W3C home > Mailing lists > Public > public-xg-htmlspeech@w3.org > October 2011

RE: Reminder: send questions

From: Young, Milan <Milan.Young@nuance.com>
Date: Tue, 4 Oct 2011 17:02:26 -0700
Message-ID: <1AA381D92997964F898DF2A3AA4FF9AD0D0A58AA@SUN-EXCH01.nuance.com>
To: "JOHNSTON, MICHAEL J (MICHAEL J)" <johnston@research.att.com>, Dan Burnett <dburnett@voxeo.com>
CC: <public-xg-htmlspeech@w3.org>
I've been thinking of these INFO messages as being session-level
parameters.  Both models would result in immediate communication with
the speech service which seems to be what you are after.  I prefer the
parameter model for the following reasons:

  * Session parameters could also be used to apply persistent parameters
(i.e. those that should be implicitly part of every request).  For
example a default speech timeout or user-id.  It's true that you could
accomplish the same with INFO messages, but calling them session
parameters seems conceptually cleaner.

  * Session parameters are gettable.  This allows blocking communication
with the remote service when required.  Otherwise you need to do a dance
where you release control and then wait for some event.

  * Session parameters are useful for modeling configurable values that
are better associated with the session rather than requests.  For
example audio codecs, service versions, protocol versions, etc.

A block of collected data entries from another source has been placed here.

(** Trimming keeps what holds of every character and of adjacent
    characters, and leaves both ends clean. *)
Lemma trim_shape (P : ascii → Prop) l :
  Forall P l → noAdjacentSpace l →
  let m := reverse (ltrim (reverse (ltrim l))) in
  Forall P m ∧ startsClean m ∧ startsClean (reverse m) ∧ noAdjacentSpace m.
Proof.
  intros HP Hadj m.
  destruct (ltrim_spec l) as (ws1 & Hl & _ & Hc1).
  destruct (ltrim_spec (reverse (ltrim l))) as (ws2 & Hr & _ & Hc2).
  assert (ltrim l = m ++ reverse ws2) as Hm.
  { rewrite <- (reverse_involutive (ltrim l)), Hr, reverse_app. done. }
  assert (Forall P (ltrim l) ∧ noAdjacentSpace (ltrim l)) as [HP1 Hadj1].
  { rewrite Hl in HP, Hadj. apply Forall_app in HP as [_ HP].
    by apply noAdjacentSpace_app in Hadj as [_ Hadj]. }
  rewrite Hm in HP1, Hadj1, Hc1.
  apply Forall_app in HP1 as [HP1 _].
  apply noAdjacentSpace_app in Hadj1 as [Hadj1 _].
  repeat split; [done| |by subst m; rewrite reverse_involutive|done].
  by destruct m.
Qed.

Lemma trim_fixed s :
  startsClean (chars s) → startsClean (reverse (chars s)) → trim s = s.
Proof.
  intros H1 H2. apply chars_inj. rewrite chars_trim.
  by rewrite (ltrim_clean _ H1), (ltrim_clean _ H2), reverse_involutive.
Qed.

Lemma payeeClass_space c :
  payeeClass c = true → isWhiteSpace c = true → c = " "%char.
Proof.
  unfold payeeClass, isWhiteSpace. intros Hc Hw.
  rewrite <- (ascii_nat_embedding c).
  assert (nat_of_ascii c = 32) as ->; [|done].
  apply orb_true_iff in Hw as [Hw|Hw]; [by apply Nat.eqb_eq|].
  apply andb_true_iff in Hw as [?%Nat.leb_le ?%Nat.leb_le].
  rewrite !orb_true_iff, !andb_true_iff, !Nat.leb_le, !Nat.eqb_eq in Hc. lia.
Qed.

Lemma payeeClass_lower c : payeeClass c = true → lowerChar c = c.
Proof.
  unfold payeeClass, lowerChar. intros Hc.
  rewrite !orb_true_iff, !andb_true_iff, !Nat.leb_le, !Nat.eqb_eq in Hc.
  destruct (Nat.leb 65 _ && _) eqn:E; [|done].
  apply andb_true_iff in E as [?%Nat.leb_le ?%Nat.leb_le]. lia.
Qed.

Lemma toLowerCase_fixed s :
  Forall (λ c, payeeClass c = true) (chars s) → toLowerCase s = s.
Proof.
  induction s as [|c s IH]; simpl; [done|].
  intros [Hc Hs]%Forall_cons. by rewrite payeeClass_lower, IH.
Qed.

Lemma replaceRuns_class_fixed b s :
  Forall (λ c, payeeClass c = true) (chars s) →
  replaceRuns payeeClass b s = s.
Proof.
  revert b. induction s as [|c s IH]; intros b; simpl; [done|].
  intros [Hc Hs]%Forall_cons. by rewrite Hc, IH.
Qed.

Lemma replaceRuns_class b s :
  Forall (λ c, payeeClass c = true) (chars (replaceRuns payeeClass b s)).
Proof.
  revert b. induction s as [|c s IH]; intros b; simpl; [constructor|].
  destruct (payeeClass c) eqn:E; simpl; [by constructor|].
  destruct b; [done|]. by constructor.
Qed.

Lemma replaceRuns_space_class b s :
  Forall (λ c, payeeClass c = true) (chars s) →
  Forall (λ c, payeeClass c = true)
         (chars (replaceRuns (λ c, negb (isWhiteSpace c)) b s)).
Proof.
  revert b. induction s as [|c s IH]; intros b; simpl; [constructor|].
  intros [Hc Hs]%Forall_cons.
  destruct (isWhiteSpace c); simpl; [|by constructor; auto].
  destruct b; [auto|]. constructor; [done|auto].
Qed.

(** Collapsing leaves no two white-space characters in a row, and none
    at the head when the previous character was white space. *)
Lemma replaceRuns_space_adjacent b s :
  let o := chars (replaceRuns (λ c, negb (isWhiteSpace c)) b s) in
  noAdjacentSpace o ∧ (b = true → startsClean o).
Proof.
  revert b. induction s as [|c s IH]; intros b; simpl; [done|].
  destruct (isWhiteSpace c) eqn:E; simpl.
  - destruct b.
    + apply IH.
    + destruct (IH true) as [Hadj Hclean]. simpl. split; [|done].
      split; [|done].
      destruct (chars _) as [|d o]; [done|].
      simpl in Hclean. rewrite Hclean by done. intros [_ ?]. done.
  - destruct (IH false) as [Hadj _]. simpl. split; [|by rewrite E].
    split; [|done]. destruct (chars _); [done|]. rewrite E. intros [? _]. done.
Qed.

Lemma replaceRuns_space_fixed b s :
  Forall (λ c, payeeClass c = true) (chars s) →
  noAdjacentSpace (chars s) → (b = true → startsClean (chars s)) →
  replaceRuns (λ c, negb (isWhiteSpace c)) b s = s.
Proof.
  revert b. induction s as [|c s IH]; intros b; simpl; [done|].
  intros [Hc Hs]%Forall_cons [Ha Hadj] Hb.
  destruct (isWhiteSpace c) eqn:E; simpl.
  - destruct b; [specialize (Hb eq_refl); simpl in Hb; congruence|].
    rewrite (payeeClass_space c Hc E). f_equal. apply IH; [done..|].
    intros _. destruct (chars s) as [|d l]; [done|]. simpl.
    destruct (isWhiteSpace d) eqn:Ed; [|done]. exfalso. by apply Ha.
  - f_equal. by apply IH.
Qed.

Lemma normalizePayee_keyShape value : keyShape (chars (normalizePayee value)).
Proof.
  unfold normalizePayee, keyShape. rewrite chars_trim.
  apply trim_shape.
  - apply replaceRuns_space_class, replaceRuns_class.
  - apply (replaceRuns_space_adjacent false).
Qed.

(** X1.  A key made by [normalizePayee] holds only characters of
    [a-z0-9+& ], neither starts nor ends with a space, and has no two
    spaces in a row. *)
Theorem normalizePayee_shape (value : string) :
  let key := chars (normalizePayee value) in
  Forall (λ c, payeeClass c = true) key
  ∧ head key ≠ Some " "%char ∧ last key ≠ Some " "%char
  ∧ ∀ i, key !! i = Some " "%char → key !! S i ≠ Some " "%char.
Proof.
  intros key. destruct (normalizePayee_keyShape value) as (Hc & Hh & Hl & Ha).
  fold key in Hc, Hh, Hl, Ha. split; [done|]. split; [|split].
  - destruct key as [|c k]; [done|]. simpl in *. by intros [= ->].
  - rewrite <- head_reverse. destruct (reverse key) as [|c k]; [done|].
    simpl in *. by intros [= ->].
  - clear Hc Hh Hl. induction key as [|a k IH]; intros i; [done|].
    destruct Ha as [Ha Hk]. destruct i as [|i]; simpl.
    + intros [= ->]. destruct k as [|b k]; [done|]. simpl.
      intros [= ->]. by apply Ha.
    + by apply IH.
Qed.

(** X2.  [normalizePayee] is idempotent: a key normalizes to itself. *)
Theorem normalizePayee_idempotent (value : string) :
  normalizePayee (normalizePayee value) = normalizePayee value.
Proof.
  destruct (normalizePayee_keyShape value) as (Hc & Hh & Hl & Ha).
  set (key := normalizePayee value) in *. unfold normalizePayee at 1.
  rewrite (trim_fixed key Hh Hl), (toLowerCase_fixed key Hc).
  rewrite (replaceRuns_class_fixed false key Hc).
  rewrite (replaceRuns_space_fixed false key Hc Ha) by done.
  by apply trim_fixed.
Qed.


(** ** Classification *)

Lemma categorizeRow_reset rules r k cat grp bill conf reason rid :
  classified rules
    (set_classification cat grp bill conf reason rid (set_payeeNormalized k r))
  = classified rules r.
Proof. reflexivity. Qed.

Lemma categorizeRow_reset_class rules r cat grp bill conf reason rid :
  classified rules (set_classification cat grp bill conf reason rid r)
  = classified rules r.
Proof. reflexivity. Qed.

Lemma classified_form rules r :
  ∃ cat grp bill conf reason rid,
    classified rules r
    = set_classification cat grp bill conf reason rid
        (set_payeeNormalized (normalizePayee (name r)) r).
Proof.
  unfold classified, categorizeRow. simpl.
  destruct (matchRule _ _); [by repeat eexists|].
  destruct (FALLBACK_CATEGORY_MAP _) as [[[[??]?]?]| |]; by repeat eexists.
Qed.

Lemma categorizeRow_idempotent rules r :
  classified rules (classified rules r) = classified rules r.
Proof.
  destruct (classified_form rules r)
    as (cat & grp & bill & conf & reason & rid & H).
  rewrite H at 1. apply categorizeRow_reset.
Qed.

Lemma categorizeRow_fuzzyRow rules m r :
  classified rules (fuzzyRow m r) = classified rules r.
Proof.
  unfold fuzzyRow. destruct (_ || _); [done|].
  destruct (bestMatch _ _) as [[key|] score]; [|done].
  destruct (_ && _); [|done].
  destruct (knownGet _ _); [apply categorizeRow_reset_class|done].
Qed.

Lemma pass1_categorize rules rows :
  pass1Rows rules (categorized rules rows) = pass1Rows rules rows.
Proof.
  rewrite categorize_unfold. unfold pass1Rows. rewrite !map_map.
  apply map_ext. intros r.
  by rewrite categorizeRow_fuzzyRow, categorizeRow_idempotent.
Qed.

Lemma categorized_idempotent (rules : list Rule)
    (rows : list TransactionRow) :
  categorized rules (categorized rules rows) = categorized rules rows.
Proof.
  rewrite (categorize_unfold rules (categorized rules rows)).
  rewrite pass1_categorize. symmetry. apply categorize_unfold.
Qed.


Lemma categorizeRow_frame rules r :
  rawFields (classified rules r) = rawFields r
  ∧ billFields (classified rules r) = billFields r
  ∧ spendFields (classified rules r) = spendFields r
  ∧ payeeNormalized (classified rules r) = normalizePayee (name r).
Proof.
  unfold classified, categorizeRow. simpl.
  destruct (matchRule _ _); [done|].
  by destruct (FALLBACK_CATEGORY_MAP _) as [[[[??]?]?]| |].
Qed.

Lemma fuzzyRow_frame m r :
  rawFields (fuzzyRow m r) = rawFields r
  ∧ billFields (fuzzyRow m r) = billFields r
  ∧ payeeNormalized (fuzzyRow m r) = payeeNormalized r.
Proof.
  unfold fuzzyRow. destruct (_ || _); [done|].
  destruct (bestMatch _ _) as [[key|] score]; [|done].
  destruct (_ && _); [|done]. by destruct (knownGet _ _).
Qed.

Lemma categorize_maps rules rows :
  map rawFields (categorized rules rows) = map rawFields rows
  ∧ map billFields (categorized rules rows) = map billFields rows
  ∧ map spendFields (categorized rules rows) = map spendFields rows
  ∧ map payeeNormalized (categorized rules rows)
    = map (λ r, normalizePayee (name r)) rows.
Proof.
  rewrite categorize_unfold. unfold pass1Rows. rewrite !map_map.
  repeat split; apply map_ext; intros r;
    destruct (fuzzyRow_frame (buildKnownMap (map (classified rules) rows))
                (classified rules r)) as (H1 & H2 & H3);
    destruct (categorizeRow_frame rules r) as (H4 & H5 & H6 & H7);
    try congruence.
  rewrite fuzzyRow_fields. done.
Qed.

Lemma map_eq_elem {A B} (f : A → B) (l l' : list A) x :
  map f l = map f l' → x ∈ l → ∃ y, y ∈ l' ∧ f x = f y.
Proof.
  intros Hmap Hx.
  assert (f x ∈ map f l') as Hfx.
  { rewrite <- Hmap. apply elem_of_map. eauto. }
  apply elem_of_map in Hfx as (y & Hy & Hf). eauto.
Qed.

Lemma throwsOn_rawFields rules r r' :
  rawFields r = rawFields r' → throwsOn rules r → throwsOn rules r'.
Proof.
  unfold rawFields, throwsOn. intros H.
  assert (name r = name r' ∧ monzoCategory r = monzoCategory r') as [-> ->]
    by (split; congruence).
  done.
Qed.

Lemma categorized_throwsOn rules rows :
  Forall (λ row, ¬ throwsOn rules row) rows →
  Forall (λ row, ¬ throwsOn rules row) (categorized rules rows).
Proof.
  intros Hn. apply Forall_forall. intros r Hr Ht.
  destruct (categorize_maps rules rows) as (Hraw & _).
  destruct (map_eq_elem rawFields _ _ r Hraw Hr) as (r0 & Hr0 & Heq).
  apply (proj1 (Forall_forall _ _) Hn r0 Hr0).
  by apply (throwsOn_rawFields rules r r0).
Qed.

(** X29.  [categorize] throws a [TypeError] exactly when the batch has a
    row that no rule matches and whose provider category names a property
    of [Object.prototype], such as [constructor]: the fallback lookup then
    finds an inherited value, which is truthy and cannot be destructured.
    On every other batch it returns a batch of the same length. *)
Theorem categorize_throws (rules : list Rule) (rows : list TransactionRow) :
  (Exists (throwsOn rules) rows ∧ categorize rules rows = Err NOT_ITERABLE)
  ∨ (Forall (λ row, ¬ throwsOn rules row) rows
     ∧ ∃ out, categorize rules rows = Ok out ∧ length out = length rows).
Proof.
  destruct (categorize_cases rules rows) as [[Ht ->]|[Hn ->]];
    [by left|right].
  split; [done|]. eexists. split; [done|].
  rewrite categorize_unfold. unfold pass1Rows. by rewrite !length_map.
Qed.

-----Original Message-----
From: public-xg-htmlspeech-request@w3.org
[mailto:public-xg-htmlspeech-request@w3.org] On Behalf Of JOHNSTON,
Sent: Tuesday, October 04, 2011 1:07 PM
To: Dan Burnett
Cc: public-xg-htmlspeech@w3.org
Subject: Re: Reminder: send questions

Here is one I sent earlier:

One thing I see missing from the API draft is support for the INFO
messages for sending metadata to the recognizer during recognition.

In the html+speech protocol we have a generic capability to send
metadata to the recognizer, the
relevant reco-method is INFO (see below).   These messages can be sent
during the transmission of
audio.  This covers multimodal use cases where there may be metadata
(e.g. GUI actions, button clicks etc) that take place while the user is
speaking, which are relevant for processing the user's audio.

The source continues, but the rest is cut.